### DATA

(* ===== verification/ProofRequest.v ===== *)
(** * Proof requests

    [domain/anoncreds/proof_request.rs]: what a verifier asks for, the validation of a
    request, and its conversion to unqualified identifiers.

    The order in which a [HashMap] is iterated is a parameter ([HashOrder]); it decides only
    which of several errors is reported. *)

From stdpp Require Import base list strings numbers gmap.
From Stdlib Require Import ZArith Lia.
From S2P Require Import Prelude Json Wql Identifiers.

Open Scope string_scope.

(** ** Maps and their iteration *)
Class HashOrder := { iter : forall {V : Type}, gmap string V -> list (string * V) }.
Class HashOrderLaws (H : HashOrder) := { iter_perm (V : Type) (m : gmap string V) : iter m ≡ₚ map_to_list m }.

Lemma elem_of_iter {H : HashOrder} {HL : HashOrderLaws H} {V : Type} (m : gmap string V) k v :
  (k, v) ∈ iter m <-> m !! k = Some v.
Proof. by rewrite iter_perm, elem_of_map_to_list. Qed.

(** ** Data *)
Record NonRevocedInterval := mkInterval { iv_from : option Z; iv_to : option Z }.
Record AttributeInfo := mkAttributeInfo {
  ai_name : option string;
  ai_names : option (list string);
  ai_restrictions : option Query;
  ai_non_revoked : option NonRevocedInterval
}.
Inductive PredicateTypes := GE | LE | GT | LT.
Record PredicateInfo := mkPredicateInfo {
  pi_name : string;
  p_type : PredicateTypes;
  p_value : Z;
  pi_restrictions : option Query;
  pi_non_revoked : option NonRevocedInterval
}.
(** [nonce] is a number of ursa. *)
Record ProofRequestPayload := mkPayload {
  nonce : Z;
  pr_name : string;
  pr_version : string;
  requested_attributes : gmap string AttributeInfo;
  requested_predicates : gmap string PredicateInfo;
  non_revoked : option NonRevocedInterval
}.
Inductive ProofRequest :=
  | ProofRequestV1 (proof_req : ProofRequestPayload)
  | ProofRequestV2 (proof_req : ProofRequestPayload).
Inductive ProofRequestsVersion := V1 | V2.

Definition predicate_type_text (p : PredicateTypes) : string :=
  match p with GE => "GE" | GT => "GT" | LE => "LE" | LT => "LT" end.
Definition value (r : ProofRequest) : ProofRequestPayload :=
  match r with ProofRequestV1 p | ProofRequestV2 p => p end.
Definition version (r : ProofRequest) : ProofRequestsVersion :=
  match r with ProofRequestV1 _ => V1 | ProofRequestV2 _ => V2 end.

(** ** Validation *)
Definition QUALIFIABLE_TAGS : list string := ["issuer_did"; "cred_def_id"; "schema_id"; "schema_issuer_did"; "rev_reg_id"].

(** A text between double quotes. *)
Definition quoted (s : string) : string :=
  String (Ascii.ascii_of_nat 34) s +:+ String (Ascii.ascii_of_nat 34) "".

Definition _check_restriction (tag_name tag_value : string) (version : ProofRequestsVersion) : result unit :=
  match version with
  | V1 => if bool_decide (tag_name ∈ QUALIFIABLE_TAGS) && is_fully_qualified tag_value
          then RErr ("Proof Request validation failed: fully qualified identifiers can not be used for Proof Request of the first version. Please, set " +:+
                     quoted "ver" +:+ ":" +:+ quoted "2.0" +:+ " to use fully qualified identifiers.")
          else ROk ()
  | V2 => ROk ()
  end.

(** [iter().map(f).collect::<Result<Vec<()>, _>>()]. *)
Fixpoint all_ok {A : Type} (f : A -> result unit) (l : list A) : result unit :=
  match l with [] => ROk () | x :: l => let! _ := f x in all_ok f l end.

Fixpoint check_operator (restriction_op : Query) (version : ProofRequestsVersion) : result unit :=
  match restriction_op with
  | QEq tag_name tag_value | QNeq tag_name tag_value | QGt tag_name tag_value | QGte tag_name tag_value
  | QLt tag_name tag_value | QLte tag_name tag_value | QLike tag_name tag_value =>
      _check_restriction tag_name tag_value version
  | QIn tag_name tag_values => all_ok (fun tag_value => _check_restriction tag_name tag_value version) tag_values
  | QAnd operators | QOr operators => all_ok (fun operator => check_operator operator version) operators
  | QNot operator => check_operator operator version
  end.

Section Validate.
Context {H : HashOrder}.
(** The [Debug] text of a requested attribute or predicate in a message. *)
Context (debug_attribute : AttributeInfo -> string) (debug_predicate : PredicateInfo -> string).

Definition has_name (a : AttributeInfo) : bool := match ai_name a with Some (String _ _) => true | _ => false end.
Definition has_names (a : AttributeInfo) : bool := match ai_names a with Some (_ :: _) => true | _ => false end.

Definition check_restrictions (q : option Query) (version : ProofRequestsVersion) : result unit :=
  match q with Some restrictions => check_operator restrictions version | None => ROk () end.

Definition validate_attribute (version : ProofRequestsVersion) (requested_attribute : AttributeInfo) : result unit :=
  if negb (has_name requested_attribute) && negb (has_names requested_attribute)
  then RErr ("Proof Request validation failed: there is empty requested attribute: " +:+ debug_attribute requested_attribute)
  else if has_name requested_attribute && has_names requested_attribute
  then RErr ("Proof request validation failed: there is a requested attribute with both name and names: " +:+
             debug_attribute requested_attribute)
  else check_restrictions (ai_restrictions requested_attribute) version.

Definition validate_predicate (version : ProofRequestsVersion) (requested_predicate : PredicateInfo) : result unit :=
  match pi_name requested_predicate with
  | EmptyString => RErr ("Proof Request validation failed: there is empty requested attribute: " +:+ debug_predicate requested_predicate)
  | _ => check_restrictions (pi_restrictions requested_predicate) version
  end.

Definition validate (self : ProofRequest) : result unit :=
  let p := value self in
  if bool_decide (requested_attributes p = ∅ /\ requested_predicates p = ∅)
  then RErr "Proof Request validation failed: both `requested_attributes` and `requested_predicates` are empty"
  else
    let! _ := all_ok (fun '(_, a) => validate_attribute (version self) a) (iter (requested_attributes p)) in
    all_ok (fun '(_, a) => validate_predicate (version self) a) (iter (requested_predicates p)).
End Validate.

(** ** Unqualified requests *)
Section Unqualified.
Context (node_1_3 : bool).

Definition _convert_value_to_unqualified (tag_name tag_value : string) : string :=
  if bool_decide (tag_name = "issuer_did" \/ tag_name = "schema_issuer_did") then to_unqualified tag_value
  else if bool_decide (tag_name = "schema_id") then schema_id_to_unqualified tag_value
  else if bool_decide (tag_name = "cred_def_id") then cred_def_id_to_unqualified node_1_3 tag_value
  else if bool_decide (tag_name = "rev_reg_id") then rev_reg_id_to_unqualified node_1_3 tag_value
  else tag_value.

(** A negation is converted to what it negates. *)
Fixpoint _convert_query_to_unqualified (query : Query) : Query :=
  match query with
  | QEq tag_name tag_value => QEq tag_name (_convert_value_to_unqualified tag_name tag_value)
  | QNeq tag_name tag_value => QNeq tag_name (_convert_value_to_unqualified tag_name tag_value)
  | QIn tag_name tag_values => QIn tag_name (map (_convert_value_to_unqualified tag_name) tag_values)
  | QAnd queries => QAnd (map _convert_query_to_unqualified queries)
  | QOr queries => QOr (map _convert_query_to_unqualified queries)
  | QNot query => _convert_query_to_unqualified query
  | query => query
  end.

Definition unqualified_payload (p : ProofRequestPayload) : ProofRequestPayload :=
  mkPayload (nonce p) (pr_name p) (pr_version p)
    ((fun a => mkAttributeInfo (ai_name a) (ai_names a) (_convert_query_to_unqualified <$> ai_restrictions a)
                 (ai_non_revoked a)) <$> requested_attributes p)
    ((fun a => mkPredicateInfo (pi_name a) (p_type a) (p_value a) (_convert_query_to_unqualified <$> pi_restrictions a)
                 (pi_non_revoked a)) <$> requested_predicates p)
    (non_revoked p).
Definition proof_request_to_unqualified (self : ProofRequest) : ProofRequest :=
  match self with
  | ProofRequestV2 p => ProofRequestV2 (unqualified_payload p)
  | ProofRequestV1 p => ProofRequestV1 (unqualified_payload p)
  end.
End Unqualified.

(** ** What validation guarantees *)
Lemma all_ok_forall {A : Type} (f : A -> result unit) l : all_ok f l = ROk () <-> Forall (fun x => f x = ROk ()) l.
Proof.
  induction l as [|x l IH]; cbn; [done|]. rewrite Forall_cons, <-IH. destruct (f x) as [[]|]; cbn; naive_solver.
Qed.

(** The identifiers of a query that a request of the first version must not qualify. *)
Fixpoint restrictions_of (q : Query) : list (string * string) :=
  match q with
  | QEq n v | QNeq n v | QGt n v | QGte n v | QLt n v | QLte n v | QLike n v => [(n, v)]
  | QIn n vs => (fun v => (n, v)) <$> vs
  | QAnd qs | QOr qs => concat (map restrictions_of qs)
  | QNot q => restrictions_of q
  end.
Definition qualified_restriction (r : string * string) : Prop :=
  r.1 ∈ QUALIFIABLE_TAGS /\ is_fully_qualified r.2 = true.

Lemma check_restriction_ok n v ver :
  _check_restriction n v ver = ROk () <-> (ver = V1 -> ~ qualified_restriction (n, v)).
Proof.
  unfold _check_restriction, qualified_restriction. destruct ver; cbn; [|by naive_solver].
  case_bool_decide; destruct (is_fully_qualified v); cbn; naive_solver.
Qed.

Lemma Forall_concat_map {A B : Type} (P : B -> Prop) (f : A -> list B) (l : list A) :
  Forall P (concat (map f l)) <-> Forall (fun x => Forall P (f x)) l.
Proof. induction l as [|x l IH]; cbn; [by split|]. by rewrite Forall_app, Forall_cons, IH. Qed.

Lemma check_operator_ok ver q :
  check_operator q ver = ROk () <-> Forall (fun r => ver = V1 -> ~ qualified_restriction r) (restrictions_of q).
Proof.
  induction q as [l IH|l IH|q IH| | | | | | | |n vs] using Query_nested_ind; cbn [check_operator restrictions_of];
    try (rewrite check_restriction_ok, Forall_singleton; done); [| |done|].
  1, 2: rewrite all_ok_forall, Forall_concat_map; induction IH as [|x l Hx _ IHl]; [done|]; by rewrite !Forall_cons, Hx, IHl.
  rewrite all_ok_forall, Forall_fmap. apply Forall_iff. intros v. apply check_restriction_ok.
Qed.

######

▶ **EXERCISE INSTRUCTIONS**
Give back exactly the lines above, from the line containing "Section Unqualified." through the line containing "QEq tag_name (_convert_value_to_unqualified tag_name tag_value)", with both end lines and nothing more.

▶ **RESULT OF THE EXERCISE**
Section Unqualified.
Context (node_1_3 : bool).

Definition _convert_value_to_unqualified (tag_name tag_value : string) : string :=
  if bool_decide (tag_name = "issuer_did" \/ tag_name = "schema_issuer_did") then to_unqualified tag_value
  else if bool_decide (tag_name = "schema_id") then schema_id_to_unqualified tag_value
  else if bool_decide (tag_name = "cred_def_id") then cred_def_id_to_unqualified node_1_3 tag_value
  else if bool_decide (tag_name = "rev_reg_id") then rev_reg_id_to_unqualified node_1_3 tag_value
  else tag_value.

(** A negation is converted to what it negates. *)
Fixpoint _convert_query_to_unqualified (query : Query) : Query :=
  match query with
  | QEq tag_name tag_value => QEq tag_name (_convert_value_to_unqualified tag_name tag_value)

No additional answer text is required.